Waste-To-Energy in the United States: A Social and Economic Assessment

By T. Randall Curlee; Susan M. Schexnayder et al. | Go to book overview

Chapter 3
An Overview of Waste-to-Energy in the United States

3.1 INTRODUCTION

The focus of the previous chapter was on issues that make waste-to-energy a controversial MSW management alternative, especially at the level of the local community. This chapter discusses several issues that are more national in scope. In particular, this chapter presents (1) a brief history of the adoption of WTE in the United States and an overview of the WTE facilities in operation and in the planning phases, (2) an overview of the structure of the WTE industry in the United States, (3) a brief discussion of the quantity and composition of MSW in the United States, and (4) projections of the total U.S. production of energy from MSW combustion during the coming years and decades.
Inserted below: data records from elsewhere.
Lemma cleanup_orphans g (w : W) :
  exists r w', cleanupOrphanedGateway g w = (r, w') /\ (forall p, r <> Panic p) /\
    evolves (fun k o => k = KGateway /\ orphan (Reconciler_Namespace g) (meta_of k o)) w w' /\
    (r = Ret tt -> forall key gw, view w KGateway key = Some gw -> orphan (Reconciler_Namespace g) (Gateway_Meta gw) ->
       Finalizers (Gateway_Meta gw) = [] -> view w' KGateway key = None).
Proof.
  unfold cleanupOrphanedGateway.
  destruct (list_cases KGateway (mkListOptions (Some (Reconciler_Namespace g)) (Some component_labels)) w)
    as [(l & El & Hl)|(e & El)]; rewrite (M_bind_case _ _ _ _ _ (wrap_case _ _ _ _ _ El)).
  2: { eexists (Err _), w. do 2 (split; [done|]). by split; [by left|]. }
  rewrite (for_each_ext _ _ (fun gw => unless_not_found ("failed to delete orphaned gateway " +:+ Name (Gateway_Meta gw))
    (cl_Delete KGateway (key_of (meta_of KGateway gw))))) by (intros; apply delete_orphan_case).
  assert (Hall : Forall (fun o => view w KGateway (key_of (meta_of KGateway o)) = Some o) l).
  { apply Forall_forall. intros o ([key Hv] & _)%Hl. by rewrite (view_key _ _ _ _ Hv). }
  destruct (delete_each_spec KGateway (fun gw => "failed to delete orphaned gateway " +:+ Name (meta_of KGateway gw)) l w w Hall (evolves_refl _ w)) as (r & w' & Hd & Hp & Hev & Hdone).
  exists r, w'. split; [exact Hd|]. split; [done|]. split.
  - intros k key. destruct (Hev k key) as [|(o & Ho & (-> & i & Hi & Hkey) & Hdel)]; [by left|right].
    exists o. split; [done|]. split; [|done]. split; [done|].
    pose proof (proj1 (Forall_forall _ _) Hall i Hi) as Hv. cbn beta in Hv.
    rewrite <- Hkey, (view_key _ _ _ _ Ho), Ho in Hv. injection Hv as ->. by apply Hl in Hi as (_ & ? & _).
  - intros Hret key gw Hv Ho Hf. rewrite <- (view_key _ _ _ _ Hv). apply Hdone; [done| |done].
    apply Hl. split; [by exists key|]. split; [done|]. destruct Ho as [_ Hlab]. by apply bool_decide_eq_true, Hlab.
Qed.

Lemma reconcileGateway_spec g conf (w w' : W) :
  reconcileGateway g conf w = (Ret tt, w') ->
  (forall gw, view w KGateway (mkNN (Reconciler_Namespace g) (gateway_name conf)) = Some gw ->
     beingDeleted (Gateway_Meta gw) = false) ->
  gateway_ready w' (Reconciler_Namespace g) conf /\
  frame KGateway (mkNN (Reconciler_Namespace g) (gateway_name conf)) w w'.
Proof.
  unfold reconcileGateway. destruct (String.eqb _ _); [done|]. intros Hr Hd.
  apply M_bind_inv in Hr as (res & w1 & Hc%wrap_inv & Hr). apply mret_inv in Hr as [_ ->].
  apply (create_or_update_spec KGateway) in Hc as (y & x & w2 & Hseen & Hm & Hkey & Hfr & Hst).
  apply mret_inv in Hm as [-> ->]. change (key_of (meta_of KGateway (mkGateway (nameMeta (gateway_name conf) (Reconciler_Namespace g)) EmptyString [] None)))
    with (mkNN (Reconciler_Namespace g) (gateway_name conf)) in *.
  split; [|exact Hfr]. eexists. split; [apply Hst|by repeat split].
  change (beingDeleted (Gateway_Meta y) = false). destruct Hseen as [Hv|[-> _]]; [by apply Hd|done].
Qed.

End GatewayLemmas.

Section GatewayTheorems.
Context {W : Type} `{ClientWrites W} `{!VendorLaws} `{OSEnv}.

(** C18. The managed Gateway.  With a managed configuration a successful
    reconcile leaves the Gateway with the configured class, listeners,
    infrastructure and labels, changes nothing else and asks to run again;
    without a class it fails and changes nothing.  The routes find it: the
    parent reference of a route without its own parents is the key of that
    Gateway.  Without a managed configuration only labelled Gateways of the
    controller's namespace are deleted, and on success those without a
    finalizer are gone. *)
Theorem Gateway_Reconcile_spec (conf : option GatewayGlobalConf) (w : W) :
  let g := mkGatewayReconciler (Getenv constants.NAMESPACE) conf in
  let ns := Getenv constants.NAMESPACE in
  (forall c, conf = Some c -> Managed c = true ->
     (GatewayClassName c = EmptyString -> exists e, GatewayReconciler_Reconcile g w = (Err e, w)) /\
     (forall again w', GatewayReconciler_Reconcile g w = (Ret again, w') ->
        (forall gw, view w KGateway (mkNN ns (gateway_name c)) = Some gw -> beingDeleted (Gateway_Meta gw) = false) ->
        again = true /\ gateway_ready w' ns c /\ frame KGateway (mkNN ns (gateway_name c)) w w') /\
     (forall rc, Gateway (rc_global rc) = Some c ->
        match Target_HTTPRoute (rc_target rc) with Some r => ParentRefs r = [] | None => True end -> ns <> EmptyString ->
        convertParentRefs (GetHTTPRouteParentRefs rc) = [mkParentReference (gateway_name c) (Some ns) None])) /\
  (match conf with Some c => Managed c = false | None => True end ->
     exists r w', GatewayReconciler_Reconcile g w = (r, w') /\ (forall p, r <> Panic p) /\
       evolves (fun k o => k = KGateway /\ orphan ns (meta_of k o)) w w' /\
       (forall again, r = Ret again -> again = false /\
          forall key gw, view w KGateway key = Some gw -> orphan ns (Gateway_Meta gw) ->
            Finalizers (Gateway_Meta gw) = [] -> view w' KGateway key = None)).
Proof.
  cbv zeta. split.
  - intros c -> Hm. unfold GatewayReconciler_Reconcile. cbn [Reconciler_Conf]. rewrite Hm. split; [|split].
    + intros Hc. unfold reconcileGateway. rewrite Hc. by eexists.
    + intros again w' Hr Hd. apply M_bind_inv in Hr as ([] & w1 & Hs & Hr). apply mret_inv in Hr as [-> ->].
      split; [done|]. by apply (reconcileGateway_spec _ _ _ _ Hs).
    + intros rc Hg Hr Hns. unfold GetHTTPRouteParentRefs, rc_isManagedGatewayEnabled. rewrite Hg, Hm.
      fold (gateway_name c).
      assert (E : forall l, l = [mkHTTPRouteParentRef (gateway_name c) (Getenv constants.NAMESPACE) EmptyString] ->
        convertParentRefs l = [mkParentReference (gateway_name c) (Some (Getenv constants.NAMESPACE)) None]).
      { intros l ->. cbn. by destruct (String.eqb_spec (Getenv constants.NAMESPACE) EmptyString). }
      apply E. destruct (Target_HTTPRoute (rc_target rc)) as [r|]; [|done]. by rewrite Hr.
  - intros Hc. destruct (cleanup_orphans (mkGatewayReconciler (Getenv constants.NAMESPACE) conf) w)
      as (r & w' & Hr & Hp & Hev & Hdone).
    assert (E : GatewayReconciler_Reconcile (mkGatewayReconciler (Getenv constants.NAMESPACE) conf) w =
      (cleanupOrphanedGateway (mkGatewayReconciler (Getenv constants.NAMESPACE) conf);; mret false) w).
    { unfold GatewayReconciler_Reconcile. cbn [Reconciler_Conf]. by destruct conf as [c|]; [rewrite Hc|]. }
    rewrite E, (M_bind_case _ _ _ _ _ Hr). destruct r as [[]|e|p]; [| |by destruct (Hp p)].
    + exists (Ret false), w'. split; [done|]. split; [done|]. split; [exact Hev|]. intros again [= <-].
      split; [done|]. by apply Hdone.
    + exists (Err e), w'. do 2 (split; [done|]). by split; [exact Hev|].
Qed.
Lemma performs_Get k key : performs ok (cl_Get k key).
Proof. intros w. apply calls_Get. Qed.

Lemma performs_List k opts : performs ok (cl_List k opts).
Proof. intros w. apply calls_List. Qed.

Lemma performs_Delete k key : performs ok (cl_Delete k key).
Proof. intros w. apply calls_Delete. Qed.

Lemma performs_PatchEmpty k o : performs ok (cl_PatchEmpty k o).
Proof. intros w. apply calls_PatchEmpty. Qed.

Lemma performs_rand_Int max : performs ok (rand_Int max).
Proof. intros w. apply calls_rand_Int. Qed.

Lemma performs_Create k o : ok k o -> performs ok (cl_Create k o).
Proof. intros Ho w. by apply calls_Create. Qed.

Lemma performs_Update k o : ok k o -> performs ok (cl_Update k o).
Proof. intros Ho w. by apply calls_Update. Qed.

Lemma performs_CreateOrUpdate k o f :
  (forall y u x u', f y u = (Ret x, u') -> ok k x) -> (forall y, performs ok (f y)) ->
  performs ok (cl_CreateOrUpdate k o f).
Proof. intros Hx Hf w. apply calls_CreateOrUpdate; [exact Hx|]. intros y u. apply Hf. Qed.

End Rules.

Create HintDb performs.
#[export] Hint Resolve performs_Get performs_List performs_Delete performs_PatchEmpty performs_rand_Int : performs.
3.2 THE ADOPTION OF WTE IN THE UNITED STATES

3.2.1 A Brief History

In 1960 WTE capacity was essentially zero in the United States, and by 1975 only about 0.5 percent of all MSW was combusted with heat recovery. The 1980s saw a rapid increase in WTE construction, and by 1990 more than 15 percent of all U.S. MSW was burned to retrieve its heat value ( U.S. Environmental Protection Agency, 1992a).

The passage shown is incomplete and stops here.